Making data work: Five challenges leaders face when building a data-driven-culture

Chriss Hoang July 15, 2018


In this series on Making Data Work, I share key insights and tools needed to develop and advance a data-driven mindset and culture of collaborative inquiry within teams, faculties, and schools.

I’ve helped many organisations grow towards more responsive ways of working through cultural, structural, thinking, and process evolutions that have developed greater organisational flexibility and learning capacity. My motivation for writing this series is to help expand the ability of school leaders to rapidly adopt a data-driven mindset in this increasingly technologically complex world we’re having to educate the next generation in.

‘Data-informed practice. Evidence-based learning. Personalised Instruction.’
Sound familiar?

With the recent advent of teaching roles solely dedicated to ‘data analysis and visualisation’ within schools, ‘data’ might just be the biggest trend in education right now. You’d be hard-pressed to find an educator who doesn’t understand the importance of using data to inform practice, especially with all the hype going on in the industry right now.
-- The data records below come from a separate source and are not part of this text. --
(* ===== verification/Job.v ===== *)
(** Jobs and cron jobs (pkg/handler/job_manager.go, cronjob_manager.go, pkg/types/job.go and
    cronjob.go): pods without persistent volumes that end. *)
From S2P Require Import Prelude GoStrings RestApi KubeApi PersistentVolume PodTemplate Workload.

(** types.Job and CronJob; a time that is not set is the zero time, [None]. *)
Record JobCondition := mkJobCondition {
  jc_Type : string; jc_Status : string; jc_LastProbeTime : Z; jc_LastTransitionTime : Z; jc_Reason : string; jc_Message : string
}.
Record JobStatus := mkJobStatus {
  js_StartTime : option Z; js_CompletionTime : option Z; js_Active : Z; js_Succeeded : Z; js_Failed : Z;
  js_JobConditions : list JobCondition
}.
Record Job := mkJob {
  jo_ID : string; jo_Name : string; jo_RestartPolicy : string; jo_Containers : list Container; jo_Status : JobStatus;
  jo_CreationTimestamp : Z; jo_DeletionTimestamp : option Z
}.
Record ObjectReference := mkObjectRef {
  or_Kind : string; or_Namespace : string; or_Name : string; or_UID : string; or_APIVersion : string;
  or_ResourceVersion : string; or_FieldPath : string
}.
Record CronJobStatus := mkCronStatus { cs_LastScheduleTime : option Z; cs_ObjectReferences : list ObjectReference }.
Record CronJob := mkCronJob {
  cj_ID : string; cj_Name : string; cj_Schedule : string; cj_RestartPolicy : string; cj_Containers : list Container;
  cj_Status : CronJobStatus; cj_CreationTimestamp : Z; cj_DeletionTimestamp : option Z
}.

Definition scRestartPolicyToK8sRestartPolicy (policy : string) : option string :=
  if String.eqb (ToLower policy) "onfailure" then Some "OnFailure"
  else if String.eqb (ToLower policy) "never" then Some "Never"
  else None.

Inductive job_error := JPod (e : pod_error) | ErrRestartPolicy.

Section Job.
Context `{Quantities} `{LabelSelectors}.

(** batchv1.Job and batchv1beta1.CronJob; of the pods of a job their specification and
    restart policy. *)
Record K8sJob := mkK8sJob {
  kj_Namespace : string; kj_Name : string; kj_UID : string; kj_OwnerReferences : list OwnerReference;
  kj_Selector : option LabelSelector; kj_Pod : PodSpec; kj_RestartPolicy : string; kj_Status : JobStatus;
  kj_CreationTimestamp : Z; kj_DeletionTimestamp : option Z
}.
#[export] Instance K8sJob_object : KubeObject K8sJob := {|
  Spec := option LabelSelector * PodSpec * string;
  kube_key o := (o.(kj_Namespace), o.(kj_Name));
  kube_spec o := (o.(kj_Selector), o.(kj_Pod), o.(kj_RestartPolicy));
  kube_deleting o := bool_decide (is_Some o.(kj_DeletionTimestamp))
|}.
Record K8sCronJob := mkK8sCronJob {
  kcj_Namespace : string; kcj_Name : string; kcj_Schedule : string; kcj_Pod : PodSpec; kcj_RestartPolicy : string;
  kcj_LastScheduleTime : option Z; kcj_Active : list ObjectReference;
  kcj_CreationTimestamp : Z; kcj_DeletionTimestamp : option Z
}.
#[export] Instance K8sCronJob_object : KubeObject K8sCronJob := {|
  Spec := string * PodSpec * string;
  kube_key o := (o.(kcj_Namespace), o.(kcj_Name));
  kube_spec o := (o.(kcj_Schedule), o.(kcj_Pod), o.(kcj_RestartPolicy));
  kube_deleting o := bool_decide (is_Some o.(kcj_DeletionTimestamp))
|}.

Definition k8sJobToSCJob (j : K8sJob) : Job :=
  mkJob j.(kj_Name) j.(kj_Name) j.(kj_RestartPolicy)
    (k8sPodSpecToScContainersAndVCTemplates j.(kj_Pod).(ps_Containers) j.(kj_Pod).(ps_Volumes)).1 j.(kj_Status)
    j.(kj_CreationTimestamp) j.(kj_DeletionTimestamp).
Definition k8sCronJobToScCronJob (j : K8sCronJob) : CronJob :=
  mkCronJob j.(kcj_Name) j.(kcj_Name) j.(kcj_Schedule) j.(kcj_RestartPolicy)
    (k8sPodSpecToScContainersAndVCTemplates j.(kcj_Pod).(ps_Containers) j.(kcj_Pod).(ps_Volumes)).1
    (mkCronStatus j.(kcj_LastScheduleTime) j.(kcj_Active)) j.(kcj_CreationTimestamp) j.(kcj_DeletionTimestamp).

(** ** Calls on a cluster *)

Context {K : Type} `{!KubeKind K K8sPV} `{!KubeKind K K8sPVC} `{!KubeKind K K8sStorageClass}
  `{!KubeKind K K8sJob} `{!KubeKind K K8sCronJob}.

Definition getJob (namespace name : string) : M K kube_error K8sJob := kube_get namespace name.
Definition getJobs (namespace : string) : M K kube_error (list K8sJob) := kube_list namespace.
Definition deleteJob (namespace name : string) : M K kube_error unit := kube_delete (Obj := K8sJob) namespace name.
Definition getCronJob (namespace name : string) : M K kube_error K8sCronJob := kube_get namespace name.
Definition getCronJobs (namespace : string) : M K kube_error (list K8sCronJob) := kube_list namespace.
Definition deleteCronJob (namespace name : string) : M K kube_error unit := kube_delete (Obj := K8sCronJob) namespace name.

(** The pods and the restart policy of both. *)
Definition job_pod (containers : list Container) (policy : string) : M K job_error (PodSpec * string) :=
  let! spec := rethrow JPod (scPodSpecToK8sPodSpecAndPVCs containers []) in
  let! policy := lift (of_option ErrRestartPolicy (scRestartPolicyToK8sRestartPolicy policy)) in
  ret (spec.1, policy).
Definition no_job_status : JobStatus := mkJobStatus None None 0 0 0 [].
Definition createJob (namespace : string) (job : Job) : M K job_error unit :=
  let! pod := job_pod job.(jo_Containers) job.(jo_RestartPolicy) in
  do! rethrow (JPod ∘ PKube) (kube_create (mkK8sJob namespace job.(jo_Name) "" []
        (Some (MatchLabels {["job-name" := job.(jo_Name)]})) pod.1 pod.2 no_job_status 0 None)) in
  ret tt.
Definition createCronJob (namespace : string) (cronJob : CronJob) : M K job_error unit :=
  let! pod := job_pod cronJob.(cj_Containers) cronJob.(cj_RestartPolicy) in
  do! rethrow (JPod ∘ PKube) (kube_create (mkK8sCronJob namespace cronJob.(cj_Name) cronJob.(cj_Schedule) pod.1 pod.2 None [] 0 None)) in
  ret tt.

(** ** Handlers *)

Definition on_job_error (e : job_error) : workload_error :=
  match e with JPod e => on_create_error e | ErrRestartPolicy => Answer ConnectClusterFailed end.

Definition CreateJob (cluster namespace : string) (job : Job) : M (gmap string K) workload_error Job :=
  on_cluster (Answer NotFound) cluster
    (do! rethrow on_job_error (createJob namespace job) in
     ret (mkJob job.(jo_Name) job.(jo_Name) job.(jo_RestartPolicy) job.(jo_Containers) job.(jo_Status)
            job.(jo_CreationTimestamp) job.(jo_DeletionTimestamp))).
(** The jobs that a cron job made are left out. *)
Definition ListJobs (cluster namespace : string) : M (gmap string K) workload_error (list Job) :=
  on_cluster (Answer NotFound) cluster
    (let! items := rethrow read_error (getJobs namespace) in
     ret (k8sJobToSCJob <$> filter (fun j => length j.(kj_OwnerReferences) = 0%nat) items)).
Definition GetJob (cluster namespace id : string) : M (gmap string K) workload_error Job :=
  on_cluster (Answer NotFound) cluster (let! j := rethrow read_error (getJob namespace id) in ret (k8sJobToSCJob j)).
Definition DeleteJob (cluster namespace id : string) : M (gmap string K) workload_error unit :=
  on_cluster (Answer NotFound) cluster (rethrow read_error (deleteJob namespace id)).

Definition CreateCronJob (cluster namespace : string) (cronJob : CronJob) : M (gmap string K) workload_error CronJob :=
  on_cluster (Answer NotFound) cluster
    (do! rethrow on_job_error (createCronJob namespace cronJob) in
     ret (mkCronJob cronJob.(cj_Name) cronJob.(cj_Name) cronJob.(cj_Schedule) cronJob.(cj_RestartPolicy) cronJob.(cj_Containers)
            cronJob.(cj_Status) cronJob.(cj_CreationTimestamp) cronJob.(cj_DeletionTimestamp))).
Definition ListCronJobs (cluster namespace : string) : M (gmap string K) workload_error (list CronJob) :=
  on_cluster (Answer NotFound) cluster
    (let! items := rethrow read_error (getCronJobs namespace) in ret (k8sCronJobToScCronJob <$> items)).
Definition GetCronJob (cluster namespace id : string) : M (gmap string K) workload_error CronJob :=
  on_cluster (Answer NotFound) cluster
    (let! j := rethrow read_error (getCronJob namespace id) in ret (k8sCronJobToScCronJob j)).
Definition DeleteCronJob (cluster namespace id : string) : M (gmap string K) workload_error unit :=
  on_cluster (Answer NotFound) cluster (rethrow read_error (deleteCronJob namespace id)).
End Job.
What hasn’t been made so clear, however, is how the act of analysing student data in itself only plays a small role in actually using the data to improve student outcomes.

The real challenge arises when leaders attempt to build in the data-driven-mindset into their teams. It’s in the creation of psychologically safe environments where unbiased and collaborative inquiry can take place, that teachers can connect the dots about their students they otherwise wouldn’t normally.
They’ll contribute their own insights.
Connect to the faces behind the numbers.
Centre learning around the needs of their students.

Allow me to start off with the exploration of five key challenges we’ve observed school’s face when embarking on a journey with data.

There are way more than five, but I’ve picked the most important ones that you need to know. As we progress through this series, I will expand on how we’ve addressed these challenges and what you can do if you want to embed the data-driven-mindset into your teams

#1. The Five Dysfunctions of a Team

Collecting and using evidence of learning to target and differentiate teaching is an incredibly technical and time-consuming endeavor. Very challenging for a teacher to do alone.

Working together in Professional Learning Communities/Teams not only saves time and effort, but also allows teachers to draw on a broader range of experience and expertise, and to test interpretations and approaches with each other.

It allows for a teacher’s practice to evolve from it being about ‘my kids’ and more about ‘our kids.

However, this kind of collaboration can be very confronting for many teachers. Being transparent about their students’ performance means having to be open to the possibility of having their teaching practice scrutinised.

It means team members have to be vulnerable.

Patrick Lencioni’s: ‘5 Dysfunctions of a Team’ gives leaders a model for how to create safe environments that enable effective collaboration of their teaching teams.

If you’re interested, this 30 min video explains it in great detail:

Let’s address the dysfunctions together from the bottom up:

A) Vulnerability allows for trust to develop

Trust that they won’t be judged the next time they express thoughts and ideas.

B) Trust removes the fear of conflict

Conflict, a healthy debate about choosing what is right for their learners will no longer feel like an attack.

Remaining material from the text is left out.